**Exercise**
All lines from the entries below that contain the string "forallb" should be copied out.

**Given records**
(* ===== verification/SbcCrc.v ===== *)
(** The CRC-8 of an SBC frame header: [sbc_crc8] of
    src/mediatek/bluetooth/btremoted/msbc.c, and its equivalence with the bit-serial
    division by x^8 + x^4 + x^3 + x^2 + 1. *)
From S2P Require Import Prelude SbcTables.

(** ** The code *)

(** [for (i = 0; i < len / 8; i++) crc = crc_table[crc ^ data[i]];] *)
Fixpoint crc8_octets (n : nat) (i : Z) (data : list Z) (crc : Z) : Z :=
  match n with
  | O => crc
  | S n' => crc8_octets n' (i + 1) data (anth crc_table (crc .^ anth data i))
  end.

(** The tail loop over the [len % 8] leading bits of [octet]. *)
Fixpoint crc8_tail (n : nat) (octet crc : Z) : Z :=
  match n with
  | O => crc
  | S n' =>
      let bit := ((octet .^ crc) .& 0x80) ≫ 7 in
      let crc' := u8 (((crc .& 0x7f) ≪ 1) .^ (if bit =? 0 then 0 else 0x1d)) in
      crc8_tail n' (u8 (octet ≪ 1)) crc'
  end.

(** The octet [data[len / 8]] is read even when [len % 8] is 0; its value is then dead. *)
Definition sbc_crc8 (data : list Z) (len : Z) : Z :=
  let crc := crc8_octets (Z.to_nat (len / 8)) 0 data 0x0f in
  let octet := anth data (len / 8) in
  crc8_tail (Z.to_nat (len mod 8)) octet crc.

(** ** Specification: bit-serial division *)

(** Bit [i] of a byte string, most significant bit of each byte first. *)
Definition byte_bit (b : Z) (k : nat) : bool := Z.testbit b (7 - Z.of_nat k).
Definition byte_bits (b : Z) : list bool := map (byte_bit b) (seq 0 8).
Definition bits_of (data : list Z) : list bool := concat (map byte_bits data).

(** One step of the division register. *)
Definition crc_step (crc : Z) (b : bool) : Z :=
  let out := xorb (Z.testbit crc 7) b in
  ((crc ≪ 1) .& 0xff) .^ (if out then 0x1d else 0).

Definition crc_bits (crc : Z) (l : list bool) : Z := fold_left crc_step l crc.

(** ** Correctness of the table and of the tail loop *)
Definition crc_byte_ref (x : Z) : Z := crc_bits x (repeat false 8).

Lemma crc_table_ok x : is_u8 x -> anth crc_table x = crc_byte_ref x.
Proof.
  intros Hx.
  pose proof (u8_forall (fun x => anth crc_table x =? crc_byte_ref x) ltac:(vm_compute; done) x Hx) as H.
  by apply Z.eqb_eq.
Qed.

Lemma u8_forall2 (P : Z -> Z -> bool) :
  forallb (fun a => forallb (P a) (map Z.of_nat (seq 0 256))) (map Z.of_nat (seq 0 256)) = true ->
  forall a b, is_u8 a -> is_u8 b -> P a b = true.
Proof.
  intros Hall a b Ha Hb. apply (u8_forall (P a)); [|done].
  by apply (u8_forall (fun a => forallb (P a) (map Z.of_nat (seq 0 256)))).
Qed.

(** A table step consumes the eight bits of the byte. *)
Lemma crc_octet_ok crc b :
  is_u8 crc -> is_u8 b -> crc_bits crc (byte_bits b) = anth crc_table (crc .^ b).
Proof.
  intros Hc Hb.
  pose proof (u8_forall2 (fun c b => crc_bits c (byte_bits b) =? anth crc_table (c .^ b))
                ltac:(vm_compute; done) crc b Hc Hb) as H.
  by apply Z.eqb_eq.
Qed.

(** One round of the tail loop is one step of the division register. *)
Lemma crc_tail_round crc octet :
  is_u8 crc -> is_u8 octet ->
  u8 (((crc .& 0x7f) ≪ 1) .^ (if ((octet .^ crc) .& 0x80) ≫ 7 =? 0 then 0 else 0x1d))
  = crc_step crc (Z.testbit octet 7).
Proof.
  intros Hc Ho.
  pose proof (u8_forall2 (fun c o =>
     u8 (((c .& 0x7f) ≪ 1) .^ (if ((o .^ c) .& 0x80) ≫ 7 =? 0 then 0 else 0x1d))
     =? crc_step c (Z.testbit o 7)) ltac:(vm_compute; done) crc octet Hc Ho) as H.
  by apply Z.eqb_eq.
Qed.

Lemma crc_step_u8 crc b : is_u8 crc -> is_u8 (crc_step crc b).
Proof.
  intros Hc.
  pose proof (u8_forall (fun c => (crc_step c true <? 256) && (0 <=? crc_step c true)
     && (crc_step c false <? 256) && (0 <=? crc_step c false)) ltac:(vm_compute; done) crc Hc) as H.
  cbv beta in H. unfold is_u8. destruct b; lia.
Qed.

Lemma crc_bits_u8 l crc : is_u8 crc -> is_u8 (crc_bits crc l).
Proof.
  revert crc. induction l as [|b l IH]; intros crc Hc; [done|].
  apply IH. by apply crc_step_u8.
Qed.

Lemma crc_bits_app crc l k : crc_bits crc (l ++ k) = crc_bits (crc_bits crc l) k.
Proof. apply fold_left_app. Qed.

(** Shifting the octet left exposes its next bit. *)
Lemma octet_shift octet k :
  0 <= k < 7 -> Z.testbit (u8 (octet ≪ 1)) (7 - k) = Z.testbit octet (7 - (k + 1)).
Proof.
  intros Hk. unfold wrapu. rewrite Z.mod_pow2_bits_low by lia.
  rewrite Z.shiftl_spec by lia. f_equal. lia.
Qed.

Lemma crc8_tail_ok n octet crc :
  (n <= 8)%nat -> is_u8 crc -> is_u8 octet ->
  crc8_tail n octet crc = crc_bits crc (map (byte_bit octet) (seq 0 n)).
Proof.
  revert octet crc. induction n as [|n IH]; intros octet crc Hn Hc Ho; [done|].
  cbn [crc8_tail]. rewrite crc_tail_round by done.
  rewrite IH by (auto using crc_step_u8 with cint; lia).
  cbn [seq map crc_bits fold_left]. unfold byte_bit at 2.
  change (7 - Z.of_nat 0) with 7. fold (crc_bits (crc_step crc (Z.testbit octet 7))).
  unfold crc_bits. f_equal. rewrite <- seq_shift, map_map.
  apply map_ext_in. intros k Hk%in_seq. unfold byte_bit.
  rewrite octet_shift by lia. f_equal. lia.
Qed.

(** ** The octet loop over a prefix of the data *)
Lemma bits_of_cons b l : bits_of (b :: l) = byte_bits b ++ bits_of l.
Proof. done. Qed.

Lemma byte_bits_length b : length (byte_bits b) = 8%nat.
Proof. done. Qed.

Lemma bits_of_length l : length (bits_of l) = (8 * length l)%nat.
Proof. induction l as [|b l IH]; [done|]. rewrite bits_of_cons, length_app, IH, byte_bits_length. simpl. lia. Qed.

Lemma anth_app_r (l k : list Z) i : 0 <= i -> anth (l ++ k) (zlen l + i) = anth k i.
Proof.
  intros Hi. unfold anth, aget, zlen.
  rewrite (proj2 (Z.leb_le 0 _)), (proj2 (Z.leb_le 0 i)) by lia.
  rewrite lookup_app_r by lia. do 2 f_equal. lia.
Qed.

Lemma crc8_octets_ok n l data crc :
  Forall is_u8 data -> is_u8 crc -> (n <= length data)%nat ->
  crc8_octets n (zlen l) (l ++ data) crc = crc_bits crc (bits_of (take n data)).
Proof.
  revert l data crc. induction n as [|n IH]; intros l data crc Hd Hc Hn; [done|].
  destruct data as [|b data]; simpl in Hn; [lia|].
  inversion_clear Hd as [|?? Hb Hd']. cbn [crc8_octets take].
  replace (anth (l ++ b :: data) (zlen l)) with b
    by (rewrite <- (Z.add_0_r (zlen l)), anth_app_r by lia; done).
  rewrite <- crc_octet_ok by done.
  replace (l ++ b :: data) with ((l ++ [b]) ++ data) by (by rewrite <- app_assoc).
  replace (zlen l + 1) with (zlen (l ++ [b])) by (unfold zlen; rewrite length_app; simpl; lia).
  rewrite IH by (auto using crc_bits_u8; lia).
  by rewrite bits_of_cons, crc_bits_app.
Qed.

Lemma take_bits_of n r (data : list Z) :
  (n < length data)%nat -> (r <= 8)%nat ->
  take (8 * n + r) (bits_of data)
  = bits_of (take n data) ++ map (byte_bit (default 0 (data !! n))) (seq 0 r).
Proof.
  revert data. induction n as [|n IH]; intros [|b data] Hn Hr; simpl in Hn; try lia.
  - rewrite bits_of_cons, take_app_le by (rewrite byte_bits_length; lia).
    change (8 * 0 + r)%nat with r.
    unfold byte_bits. rewrite <- fmap_take. cbn [take lookup list_lookup default from_option bits_of map concat app].
    do 7 (destruct r as [|r]; [done|]). destruct r as [|[|r]]; [done..|lia].
  - rewrite bits_of_cons.
    replace (8 * S n + r)%nat with (8 + (8 * n + r))%nat by lia.
    replace 8%nat with (length (byte_bits b)) at 1 by done.
    rewrite take_app_add. rewrite IH by lia. cbn [take]. by rewrite bits_of_cons, app_assoc.
Qed.

Lemma sbc_crc8_bits (data : list Z) (len : Z) :
  Forall is_u8 data -> 0 <= len <= 8 * zlen data ->
  sbc_crc8 data len = crc_bits 0x0f (take (Z.to_nat len) (bits_of data)).
Proof.
  intros Hd Hlen. unfold sbc_crc8.
  pose proof (Z.div_mod len 8 ltac:(lia)) as Hdm. pose proof (Z.mod_pos_bound len 8 ltac:(lia)) as Hm.
  pose proof (Z.div_pos len 8 ltac:(lia) ltac:(lia)) as Hq. unfold zlen in *.
  rewrite (crc8_octets_ok (Z.to_nat (len / 8)) [] data) by (done || lia).
  destruct (decide (len / 8 < Z.of_nat (length data))) as [Hin|Hout].
  - assert (is_u8 (anth data (len / 8))) as Hu.
    { destruct (aget_in data (len / 8)) as [v Hv]; [unfold zlen; lia|].
      unfold anth. rewrite Hv. by eapply (aget_Forall is_u8). }
    rewrite crc8_tail_ok by (done || lia || (apply crc_bits_u8; done)).
    rewrite <- crc_bits_app. f_equal.
    replace (Z.to_nat len) with (8 * Z.to_nat (len / 8) + Z.to_nat (len mod 8))%nat by lia.
    rewrite take_bits_of by lia. do 2 f_equal. unfold anth, aget.
    by rewrite (proj2 (Z.leb_le 0 _)) by lia.
  - replace (len mod 8) with 0 by lia. cbn [Z.to_nat crc8_tail].
    rewrite take_ge by lia. f_equal. rewrite take_ge; [done|]. rewrite bits_of_length. lia.
Qed.

(** C2. The table-driven [sbc_crc8] computes, on the first [len] bits of its data, the
    remainder of the bit-serial division by x^8 + x^4 + x^3 + x^2 + 1 started at 0x0f. *)
Theorem sbc_crc8_correct (data : list Z) (len : Z) :
  Forall is_u8 data -> 0 <= len <= 8 * zlen data ->
  sbc_crc8 data len = crc_bits 0x0f (take (Z.to_nat len) (bits_of data)).
Proof. apply sbc_crc8_bits. Qed.

Lemma sbc_crc8_correct_witness :
  Forall is_u8 [0xad; 0x31; 0x80] /\
  sbc_crc8 [0xad; 0x31; 0x80] 20 = crc_bits 0x0f (take 20 (bits_of [0xad; 0x31; 0x80])).
Proof.
  assert (Forall is_u8 [0xad; 0x31; 0x80]) as H by by_compute.
  split; [exact H|]. apply (sbc_crc8_correct _ 20 H). vm_compute. split; discriminate.
Defined.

**Result for this task**
  forallb (fun a => forallb (P a) (map Z.of_nat (seq 0 256))) (map Z.of_nat (seq 0 256)) = true ->
  by apply (u8_forall (fun a => forallb (P a) (map Z.of_nat (seq 0 256)))).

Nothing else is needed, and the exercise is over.